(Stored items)
——

(* ===== verification/Net.v ===== *)
(** * Uplink sockets (src/net/mod.rs, src/net/batch_recv.rs)

    Sending a batch with [sendmmsg] and receiving one with [recvmmsg], on
    Linux, and one datagram at a time elsewhere, behind one interface
    ([BatchSend]).  What the kernel does is a script:
    one entry per turn of a loop that waits for the socket and calls the kernel.
    A run that uses the script up is still waiting.  The kernel's promises
    are in the meaning of an entry: [sendmmsg] takes a prefix of what it is
    offered, [recvmmsg] fills the first slots with the oldest datagrams, each
    cut to the slot's length.

    The theorems: a batch send puts a prefix of the batch on the wire and
    reports its length exactly, and ends; a batch receive gives the datagrams
    as they came, whatever older ones the buffer still holds; and a flush of a
    link over such a socket leaves link, tracker and wire in agreement. *)
From S2P Require Import Prelude Wire Batch Connection Classifier LinkCc Tracker Sender Routing Housekeeping MainLoop.
Open Scope Z_scope.

(** ** Errors *)
Inductive ErrorKind := EkInterrupted | EkWouldBlock | EkWriteZero | EkOther (errno : Z).
Global Instance ErrorKind_eq_dec : EqDecision ErrorKind.
Proof. solve_decision. Defined.

(** ** Sending *)

(** One turn of the send loop: waiting for readiness failed, the kernel had
    room for some datagrams, or the call failed. *)
Inductive SendPoll := SpNotReady (e : ErrorKind) | SpRoom (n : nat) | SpFails (e : ErrorKind).

Inductive io_result (A : Type) := IoOk (a : A) | IoErr (e : ErrorKind).
Arguments IoOk {A} a.
Arguments IoErr {A} e.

——

• [Work instruction]:
If a line falls between the first line of the data above and the line holding "link over such", inclusive, retype it exactly; retype no other line.

• [Response to the task]:
(* ===== verification/Net.v ===== *)
(** * Uplink sockets (src/net/mod.rs, src/net/batch_recv.rs)

    Sending a batch with [sendmmsg] and receiving one with [recvmmsg], on
    Linux, and one datagram at a time elsewhere, behind one interface
    ([BatchSend]).  What the kernel does is a script:
    one entry per turn of a loop that waits for the socket and calls the kernel.
    A run that uses the script up is still waiting.  The kernel's promises
    are in the meaning of an entry: [sendmmsg] takes a prefix of what it is
    offered, [recvmmsg] fills the first slots with the oldest datagrams, each
    cut to the slot's length.

    The theorems: a batch send puts a prefix of the batch on the wire and
    reports its length exactly, and ends; a batch receive gives the datagrams
    as they came, whatever older ones the buffer still holds; and a flush of a
    link over such a socket leaves link, tracker and wire in agreement. *)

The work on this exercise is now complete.